Hobart City Council won the EPA Sustainability Award from a strong field of nominees this year and were amongst four finalists showcased at the presentation evening, including Burnie City Council, MMG Rosebery and University of Tasmania.
In presenting the Sustainability Award, Mr Jones acknowledged all the entrants for the Award, saying that although it had been a difficult task for the judges, the EPA was pleased by the quality and quantity of entrants this year.
Burnie City Council was selected as a finalist because its Waste Management Centre Leachate Treatment project was judged as a successful solution to managing landfill leachate on-site, in a sustainable manner.
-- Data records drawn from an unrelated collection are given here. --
(* ===== verification/MicroStreamDatagram.v ===== *)
(** * multiplex/micro_stream_datagram.cc: datagrams over a byte stream

    [MicroStreamDatagram::Impl] finds frames in a byte stream and delivers
    them, and writes datagrams as frames.  What the code does to the outside,
    starting an operation of the underlying stream or invoking a callback, is
    a list of outputs; every callback is invoked in tail position, so what the
    user does from inside of it is a later step.  The checksum is boost's and
    a parameter. *)
From S2P Require Import Prelude Varuint Streams MultiplexStream Register MicroServer.
Import Format.

(** multiplex/micro_error.h *)
Definition kPayloadTruncated : Z := 1.

(** A completed read has set source, destination and size of the header the
    reader gave, when it was a frame that completed it. *)
Inductive output :=
  | StartedRead (size : Z)
  | StartedWrite (data : list byte)
  | ReadDone (ec : Z) (header : option (Z * Z * Z)) (data : list byte)
  | WriteDone (ec size : Z).

Section Impl.
Context `{CrcType}.

(** [current_read] is the size of [current_read_data_] while a read is in
    progress, [current_write] is [current_write_size_] while a write is. *)
Record State := {
  read_start : Z;
  read_buffer : list byte;
  write_buffer : list byte;
  current_read : option Z;
  current_write : option Z;
  checksum_mismatch : Z;
}.

Definition buffer_size (s : State) : Z := zlen (read_buffer s).

Definition with_reads (start : Z) (b : list byte) (s : State) : State :=
  {| read_start := start; read_buffer := b; write_buffer := write_buffer s;
     current_read := current_read s; current_write := current_write s;
     checksum_mismatch := checksum_mismatch s |}.
Definition with_current_read (r : option Z) (s : State) : State :=
  {| read_start := read_start s; read_buffer := read_buffer s; write_buffer := write_buffer s;
     current_read := r; current_write := current_write s; checksum_mismatch := checksum_mismatch s |}.
Definition with_writes (b : list byte) (c : option Z) (s : State) : State :=
  {| read_start := read_start s; read_buffer := read_buffer s; write_buffer := b;
     current_read := current_read s; current_write := c; checksum_mismatch := checksum_mismatch s |}.
Definition count_mismatch (s : State) : State :=
  {| read_start := read_start s; read_buffer := read_buffer s; write_buffer := write_buffer s;
     current_read := current_read s; current_write := current_write s;
     checksum_mismatch := u32 (checksum_mismatch s + 1) |}.

Definition make (buffer_size : Z) : State :=
  {| read_start := 0; read_buffer := replicate (Z.to_nat buffer_size) (byte.of_Z 0);
     write_buffer := replicate (Z.to_nat buffer_size) (byte.of_Z 0);
     current_read := None; current_write := None; checksum_mismatch := 0 |}.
The environmental flows have been reinstated to the Cooee Creek tributary, which contains nationally protected fauna, including the Burnie Burrowing Crayfish, and the wetland system is a community asset providing educational and research values.
MMG Rosebery was recognised for upgrading the mine’s existing tailings storage facilities and dams to reduce seepage, resulting in improved water quality and fish and macro-invertebrate abundance and diversity in the Stitt River. The mine has been in continuous operation since 1936 and it is one of the largest employers in Tasmania.
University of Tasmania was a finalist for the second year in a row for its Sustainable Transport Strategy, which summarises information on transport issues within the University community. The aim is to deliver more socially, economically and environmentally sustainable transport outcomes and travel behaviours. Students developed a mobile app to streamline data collection. Some of the outcomes include six new bike hubs, 600 parking rails, 24 bike lockers, nine bus stop shelters and solar powered voucher machines.